Da Elia, che ha denunciato un «“imbarbarimento” della società iniziato 20 anni fa», giunge, inoltre, la proposta rivolta a tutti gli attivisti di «lavorare assieme, non restare nella propria “raccolta fondi”».
#Italiananarms, presentato durante i lavori dell’incontro, è un progetto che va nella direzione di contaminare i mainstream. Laura Silvia Battaglia ha spiegato il lavoro dietro questo progetto che studia minuziosamente la vendita di armi italiane all’estero e il loro impiego nei Paesi di destinazione. Una narrazione che ha già trovato spazio nel programma Report.
Un esempio: l’elicottero T-129 ATAK prodotto da Finmeccanica-Leonardo e impiegato in Turchia nelle azioni militari, anche sui civili, a Afrin in Siria.
Particolarmente toccante l’intervento di Riccardo Gatti di OpenArms, in diretta via Skype da Barcellona. Gatti ha denunciato come «ogni secolo ha avuto la sua parola magica, ora è quella della “sicurezza”. Un concetto che è di esclusione perché inteso come proteggerci dagli altri».
I catalani di OpenArms, con cui collabora – ha spiegato Gatti – non si limitano a salvare vite umane, ma anche a svolgere una «attività di denuncia delle violazioni dei diritti umani in mare».
Veronica Alfonsi, sempre di OpenArms, ha precisato, rispondendo ad una richiesta dalla platea, che l’organizzazione opera prevalentemente col volontariato, mentre la “raccolta fondi” viene destinata all’attività di salvataggio nel Mediterraneo. Un’informazione che trova conferma sul sito della ONG: dei fondi, «il 95,5% è stato destinato all’azione diretta nella missione Mediterraneo».

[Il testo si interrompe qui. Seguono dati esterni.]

(* ===== verification/Conversation.v ===== *)
(** The two ends of a session kept in step.

    - [synced a b]: [a] made the last Diffie-Hellman ratchet step and [b] has not
      seen it yet; each can follow the sender chain of the other.
    - the lemmas of this file show that [synced] holds after the X3DH set-up and,
      in one direction or the other, after every message that is encrypted or
      received.  [Network] adds the messages on their way. *)

From S2P Require Import Prelude Buffers Crypto Hkdf Curve Ratchet SessionState LocalStorage.
From S2P Require Import SessionSerial Protocol RatchetSession SessionRecord Receive SessionPreKey.
From S2P Require Import Store SessionBuilder SessionCipher.

Section wire.
Context `{CP : CryptoProvider}.
Context `{MC : Codec SignalMessage} `{PC : Codec PreKeySignalMessage}.

(** The signal message the receiver parses from the bytes of a message. *)
Definition transmit (out : ciphertext_message) : result signal_message :=
  match out with
  | CIPHERTEXT_SIGNAL_TYPE m =>
      let? data := deref (msg_serialized m) in signal_message_deserialize data
  | CIPHERTEXT_PREKEY_TYPE p =>
      let? data := deref (pkm_serialized p) in
      let? p' := pre_key_signal_message_deserialize data in
      deref (pkm_message p')
  end.

End wire.

Section sync.
Context `{CP : CryptoProvider} {CL : CryptoProviderLaws CP}.
Context `{CV : Curve25519} {CVL : Curve25519Laws CV}.

(** Both sessions are of the current version, with each other's identity, and
    have one receiver chain per ratchet key. *)
Record paired (a b : session_state) : Prop := {
  p_version_a : session_version a = CIPHERTEXT_CURRENT_VERSION;
  p_version_b : session_version b = CIPHERTEXT_CURRENT_VERSION;
  p_local : exists k, local_identity_public a = Some k /\ remote_identity_public b = Some k;
  p_remote : exists k, remote_identity_public a = Some k /\ local_identity_public b = Some k;
  p_chain_a : has_sender_chain a = true;
  p_chain_b : has_sender_chain b = true;
  p_wf_a : state_wf a;
  p_wf_b : state_wf b;
  p_distinct_a : NoDup (chain_keys a);
  p_distinct_b : NoDup (chain_keys b)
}.

(** [b] has the receiver chain of [a]'s ratchet key, and [a]'s sender chain is in
    front of it. *)
Definition follows (b a : session_state) : Prop :=
  exists kp c ckb ck,
    session_state_get_sender_ratchet_key_pair a = Some kp /\ valid_pair kp /\
    session_state_get_sender_chain_key a = Some ck /\ in_front ckb ck /\
    session_state_find_receiver_chain b (public_key kp) = Some c /\ chain_inv c ckb.

(** [a] is one Diffie-Hellman step ahead of [b]: its sender chain is in front of
    the chain [b] derives when it takes the step. *)
Definition ahead (a b : session_state) : Prop :=
  exists pa pb root secret ck,
    session_state_get_sender_ratchet_key_pair a = Some pa /\ valid_pair pa /\
    session_state_get_sender_ratchet_key_pair b = Some pb /\ valid_pair pb /\
    root_key b = Some root /\
    curve_calculate_agreement (Some (public_key pa)) (Some (private_key pb)) = Ok secret /\
    root_key a = Some (root_step root secret).1 /\
    session_state_get_sender_chain_key a = Some ck /\ in_front (root_step root secret).2 ck /\
    session_state_find_receiver_chain b (public_key pa) = None.

Definition synced (a b : session_state) : Prop := paired a b /\ ahead a b /\ follows a b.

Lemma paired_sym a b : paired a b -> paired b a.
Proof.
  intros [H1 H2 (k & H3 & H3') (k' & H4 & H4') H5 H6 H7 H8 H9 H10]. constructor; eauto.
Qed.

(** The index of the next message of a party. *)
Definition next_counter (a : session_state) : Z :=
  match session_state_get_sender_chain_key a with Some ck => ck_index ck | None => 0 end.

End sync.

(* ------------------------------------------------------------------ *)
(** ** Encryption *)

Section encryption.
Context `{CP : CryptoProvider} {CL : CryptoProviderLaws CP} `{CV : Curve25519}.
Context {MC : Codec SignalMessage} {MCL : CodecLaws SignalMessage MC SignalMessage_ok}.
Context {PC : Codec PreKeySignalMessage} {PCL : CodecLaws PreKeySignalMessage PC PreKeySignalMessage_ok}.

(** What a successful encryption did. *)
Lemma encrypt_with_state_inv pt s out s' :
  state_wf s -> session_version s = CIPHERTEXT_CURRENT_VERSION ->
  encrypt_with_state pt s = (Ok out, s') ->
  exists ck kp local remote ct m,
    session_state_get_sender_chain_key s = Some ck /\
    session_state_get_sender_ratchet_key_pair s = Some kp /\
    local_identity_public s = Some local /\ remote_identity_public s = Some remote /\
    session_cipher_get_ciphertext 3 (chain_message_keys ck) pt = Ok ct /\
    signal_message_create 3 (mac_key (chain_message_keys ck)) (public_key kp) (ck_index ck)
      (previous_counter s) ct (Some local) (Some remote) = Ok m /\
    transmit out = Ok m /\ has_sender_chain s = true /\
    s' = with_sender_chain_key (chain_next ck) s.
Proof.
  intros Hs Hv. destruct (wf_sender s Hs) as [Hkp Hck].
  unfold encrypt_with_state, bind, lift, get, session_state_get_sender_chain_key,
    session_state_get_sender_ratchet_key, session_state_get_sender_ratchet_key_pair,
    ratchet_chain_key_get_index, session_state_set_sender_chain_key, ret.
  destruct (sc_chain_key (sender_chain s)) as [ck|]; [|done]. cbn [require opt_all] in *.
  rewrite get_message_keys_ok by done.
  destruct (sender_ratchet_key_pair (sender_chain s)) as [kp|]; [|done].
  cbn [require fmap option_fmap option_map opt_all] in *.
  rewrite Hv. change (version_arg CIPHERTEXT_CURRENT_VERSION) with 3. unfold CIPHERTEXT_CURRENT_VERSION.
  destruct (session_cipher_get_ciphertext 3 _ pt) as [ct| |] eqn:Hct; [|done|done].
  pose proof (wf_local s Hs) as Hlocal.
  destruct (local_identity_public s) as [local|]; [|done].
  destruct (remote_identity_public s) as [remote|]; [|done]. cbn [require opt_all] in *.
  destruct (signal_message_create _ _ _ _ _ _ _ _) as [m| |] eqn:Hm; [|done|done].
  assert (signal_message_copy m = Ok m) as Hcopy.
  { eapply signal_message_round_trip, Hm; [lia|apply Hkp|apply Hck|apply Hs]. }
  rewrite create_next_ok. intros H.
  assert (transmit out = Ok m /\ has_sender_chain s = true /\ s' = with_sender_chain_key (chain_next ck) s)
    as (? & ? & ?); [|exists ck, kp, local, remote, ct, m; split_and!; done].
  destruct (has_pending_pre_key s).
  - destruct (wf_pending s Hs) as (Hid & Hsid & Hbk & _).
    destruct (base_key (pending_pre_key s)) as [bk|]; [|done]. cbn [require opt_all] in *.
    destruct (pre_key_signal_message_create _ _ _ _ _ _ _) as [pm| |] eqn:Hpm; [|done|done].
    destruct (has_sender_chain s); [|done]. injection H as <- <-. split_and!; [|done|done].
    destruct (pre_key_signal_message_create_inv _ _ _ _ _ _ _ _ Hpm) as (data & _ & Epm).
    unfold transmit. rewrite Epm. cbn [pkm_serialized deref rbind].
    erewrite pre_key_signal_message_round_trip; [..|exact Hpm|by rewrite Epm]; auto.
    + by rewrite Epm.
    + apply Hs.
    + by destruct (has_pre_key_id (pending_pre_key s)).
    + by apply signal_message_create_inv in Hm as ->.
  - destruct (has_sender_chain s); [|done]. by injection H as <- <-.
Qed.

La giornata promossa dalla redazione milanese di Pressenza si è conclusa con dei “propos-it” appesi dai partecipanti su una lavagna con alcune proposte per proseguire e incrementare il rapporto tra attivisti e media indipendenti. Tra le proposte, quella di “dettare l’agenda” dell’informazione e non subirla.